‘I had heard of your arrival here, of course,’ said Peak, trying to appear civil, though anything more than that was beyond his power. ‘Will you sit down?’
‘This is the “breathing time o’ the day” with you, I hope? I don’t disturb your work?’
‘I was only reading this book of Walsh’s. Do you know it?’
But for some such relief of his feelings, Godwin could not have sat still. There was a pleasure in uttering Walsh’s name. Moreover, it would serve as a test of Chilvers’ disposition.
‘Walsh?’ He took up the volume. ’Ha! Justin Walsh. I know him. A wonderful book! Admirable dialectic! Delicious style!’
‘Not quite orthodox, I fancy,’ replied Godwin, with a curling of the lips.
’Orthodox? Oh, of course not, of course not! But a rich vein of humanity. Don’t you find that?—Pray allow me to throw off my overcoat. Ha, thanks!—A rich vein of humanity. Walsh is by no means to be confused with the nullifidians. A very broad-hearted, large-souled man; at bottom the truest of Christians. Now and then he effervesces rather too exuberantly. Yes, I admit it. In a review of his last book, which I was privileged to write for one of our papers, I ventured to urge upon him the necessity of restraint; it seems to me that in this new work he exhibits more self-control, an approach to the serene fortitude which I trust he may attain. A man of the broadest brotherliness. A most valuable ally of renascent Christianity.’

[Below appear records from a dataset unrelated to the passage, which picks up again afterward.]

(** The scenario with two NL25 hands twenty minutes apart. *)
Definition scenario_hands (second : string) : list Hand.t :=
  omap (fun x => match parse_hand (s x) 0 (s "Hero") with Ok h => Some h | Raise _ => None end)
    ["Hand #1 NL25 2024-01-01 10:00:00 Hero won 2.50"%string;
     ("Hand #2 NL25 2024-01-01 " ++ second ++ " Hero lost 1.00")%string].

(** ** Splitting a file into blocks *)

(** [str.lstrip], [str.rstrip] and [str.strip] without argument: white
    space is removed from the ends. *)
Fixpoint lstrip (x : list ascii) : list ascii :=
  match x with
  | a :: x' => if is_space a then lstrip x' else x
  | [] => []
  end.

Definition rstrip (x : list ascii) : list ascii := rev (lstrip (rev x)).

Definition strip (x : list ascii) : list ascii := rstrip (lstrip x).

Definition newline : ascii := "010"%char.

(** The pattern of a blank line: a line feed, white space, a line feed;
    no flags. *)
Definition blank_re : re :=
  Cat (Chr (lit newline)) (Cat (Star is_space true) (Chr (lit newline))).

(** [re.split(r, x)] for a pattern without groups that matches at least
    one character, as [blank_re] does: the text is scanned from the left;
    where the pattern matches the piece read so far is closed and the
    matched text is skipped.  [skip] counts the characters of the match
    still to be skipped and [cur] is the piece read so far. *)
Fixpoint split_go (r : re) (skip : nat) (cur : list ascii) (x : list ascii)
    : list (list ascii) :=
  match x with
  | [] => [cur]
  | a :: x' =>
      match skip with
      | S n => split_go r n cur x'
      | 0 =>
          match match_here r x with
          | Some m =>
              match length (m_group0 m) with
              | S n => cur :: split_go r n [] x'
              | 0 => split_go r 0 (cur ++ [a]) x'
              end
          | None => split_go r 0 (cur ++ [a]) x'
          end
      end
  end.
Lemma grid_cell_witness :
  itemAt (days (render sampleToday propsUntilMid (openMenu "") midMarch))
    (Some 15)
  = Some (renderDay sampleToday propsUntilMid midMarch
            (15%nat, mkDate 2024 3 16))
  /\ item (renderDay sampleToday propsUntilMid midMarch
             (15%nat, mkDate 2024 3 16)) = mkDate 2024 3 16
  /\ disabled (renderDay sampleToday propsUntilMid midMarch
                 (15%nat, mkDate 2024 3 16)) = true
  /\ isHighlighted (renderDay sampleToday propsUntilMid midMarch
                      (15%nat, mkDate 2024 3 16)) = false.
Proof.
  split; [reflexivity|].
  destruct (grid_cell sampleToday propsUntilMid (openMenu "") midMarch 15
              (renderDay sampleToday propsUntilMid midMarch
                 (15%nat, mkDate 2024 3 16)) eq_refl)
    as (_ & Hitem & _ & Hdisabled & _).
  split; [exact Hitem|]. split; [exact Hdisabled|reflexivity].
Defined.

Lemma blur_commits_witness :
  "2024-06-01"%string <> ""%string
  /\ (List.length
        (emitted
           (snd (step "en" sampleToday parseIso propsMay
                   (openMenu "2024-06-01") midMarch
                   (InputBlur (Some "2024-06-01"%string))))) <= 1)%nat.
Proof.
  split; [discriminate|].
  apply (proj2 (proj2 (blur_commits "en" sampleToday parseIso propsMay
                         (openMenu "2024-06-01") midMarch
                         (Some "2024-06-01"%string)))).
  right. discriminate.
Defined.

Lemma typed_date_then_enter_witness :
  isReadOnly propsMay = false
  /\ isDisabled propsMay = false
  /\ onChange propsMay = true
  /\ parseIso "2024-03-15" "en" = Iso (mkDate 2024 3 15)
  /\ isValidDate (mkDate 2024 3 15) = true
  /\ getIsDateInRange (Iso (mkDate 2024 3 15)) (minValue propsMay)
       (maxValue propsMay) = true
  /\ fst (step "en" sampleToday parseIso propsMay (openMenu "")
            (initialState sampleToday propsMay)
            (StateChange (typeChanges "2024-03-15" (Some HNull))))
     = sampleState (mkDate 2024 3 15) [mkDate 2024 3 15] (HIdx 14)
  /\ keyDownEmits sampleToday propsMay (openMenu "2024-03-15")
       (sampleState (mkDate 2024 3 15) [mkDate 2024 3 15] (HIdx 14)) "Enter"
     = [ {| target_id := Some "date"%string;
            target_name := Some "date"%string;
            target_value := Iso (mkDate 2024 3 15) |} ].
Proof.
  do 6 (split; [reflexivity|]).
  pose proof (typed_date_then_enter "en" sampleToday parseIso
                (fun text => parseIso_blank text "en")
                propsMay (openMenu "") (openMenu "2024-03-15")
                (initialState sampleToday propsMay)
                (typeChanges "2024-03-15" (Some HNull)) "2024-03-15"
                (mkDate 2024 3 15)
                eq_refl eq_refl eq_refl eq_refl eq_refl eq_refl eq_refl
                eq_refl eq_refl eq_refl) as (Hstate & _ & Hemits).
  split; [exact Hstate|exact Hemits].
Defined.

Lemma typed_garbage_then_enter_witness :
  isReadOnly propsMay = false
  /\ parseIso "next week" "en" = Empty
  /\ trim "next week" <> ""%string
  /\ fst (step "en" sampleToday parseIso propsMay (openMenu "") midMarch
            (StateChange (typeChanges "next week" None)))
     = sampleState (mkDate 2024 3 15) [] HNull
  /\ keyDownEmits sampleToday propsMay (openMenu "next week")
       (sampleState (mkDate 2024 3 15) [] HNull) "Enter" = [].
Proof.
  split; [reflexivity|]. split; [reflexivity|]. split; [discriminate|].
  pose proof (typed_garbage_then_enter "en" sampleToday parseIso propsMay
                (openMenu "") (openMenu "next week") midMarch
                (typeChanges "next week" None) "next week"
                eq_refl eq_refl eq_refl eq_refl
                ltac:(discriminate) eq_refl) as (Hstate & _ & Hemits).
  split; [exact Hstate|exact Hemits].
Defined.

Lemma arrow_inside_month_witness :
  isReadOnly propsUntilMid = false
  /\ highlightedIndex midMarch = HIdx 14
  /\ step "en" sampleToday parseIso propsUntilMid (openMenu "") midMarch
       (KeyDown "ArrowDown")
     = (midMarch,
        {| emitted := [];
           preventedDownshiftDefault := true;
           clearSelectionCalled := false;
           inputFocused := false |})
  /\ step "en" sampleToday parseIso propsUntilMid (openMenu "") midMarch
       (KeyDown "ArrowUp")
     = (midMarch,
        {| emitted := [];
           preventedDownshiftDefault := false;
           clearSelectionCalled := false;
           inputFocused := false |}).
Proof.
  split; [reflexivity|]. split; [reflexivity|].
  destruct (arrow_inside_month "en" sampleToday parseIso propsUntilMid
              (openMenu "") midMarch 14
              (renderDay sampleToday propsUntilMid midMarch
                 (14%nat, mkDate 2024 3 15))
              eq_refl eq_refl eq_refl) as [Hdown Hup].
  split.
  - exact (Hdown (renderDay sampleToday propsUntilMid midMarch
                    (15%nat, mkDate 2024 3 16)) eq_refl).
  - exact (Hup (renderDay sampleToday propsUntilMid midMarch
                  (13%nat, mkDate 2024 3 14)) eq_refl).
Defined.

Lemma displayed_date_stays_real_witness :
  isValidDate sampleToday = true
  /\ calendarDate
       (run "en" sampleToday parseIso propsMay
          (initialState sampleToday propsMay)
          [(openMenu "", StateChange (typeChanges "2024-02-29" None));
           (openMenu "2024-02-29", PrevYearClick)])
     = mkDate 2023 2 28
  /\ isValidDate
       (calendarDate
          (run "en" sampleToday parseIso propsMay
             (initialState sampleToday propsMay)
             [(openMenu "", StateChange (typeChanges "2024-02-29" None));
              (openMenu "2024-02-29", PrevYearClick)]))
     = true.
Proof.
  split; [reflexivity|]. split; [reflexivity|].
  refine (proj1 (displayed_date_stays_real "en" sampleToday parseIso propsMay
                   [(openMenu "", StateChange (typeChanges "2024-02-29" None));
                    (openMenu "2024-02-29", PrevYearClick)]
                   eq_refl _ (fun text d => parseIso_valid text "en" d))).
  intros d Hd. injection Hd as <-. reflexivity.
Defined.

Peak was hardly prepared for this strain. He knew that Chilvers prided himself on ‘breadth’, but as yet he had enjoyed no intercourse with the broadest school of Anglicans, and was uncertain as to the limits of modern latitudinarianism. The discovery of such fantastic liberality in a man whom he could not but dislike and contemn gave him no pleasure, but at least it disposed him to amusement rather than antagonism. Chilvers’ pronunciation and phraseology were distinguished by such original affectation that it was impossible not to find entertainment in listening to him. Though his voice was naturally thin and piping, he managed to speak in head notes which had a ring of robust utterance. The sound of his words was intended to correspond with their virile warmth of meaning. In the same way he had cultivated a habit of the muscles which conveyed an impression that he was devoted to athletic sports. His arms occasionally swung as if brandishing dumb-bells, his chest now and then spread itself to the uttermost, and his head was often thrown back in an attitude suggesting self-defence.
‘So you are about to join us,’ he exclaimed, with a look of touching interest, much like that of a ladies’ doctor speaking delicately of favourable symptoms. Then, as if consciously returning to the virile note, ’I think we shall understand each other. I am always eager to study the opinions of those among us who have scientific minds. I hear of you on all hands; already you have strongly impressed some of the thinking people in Exeter.’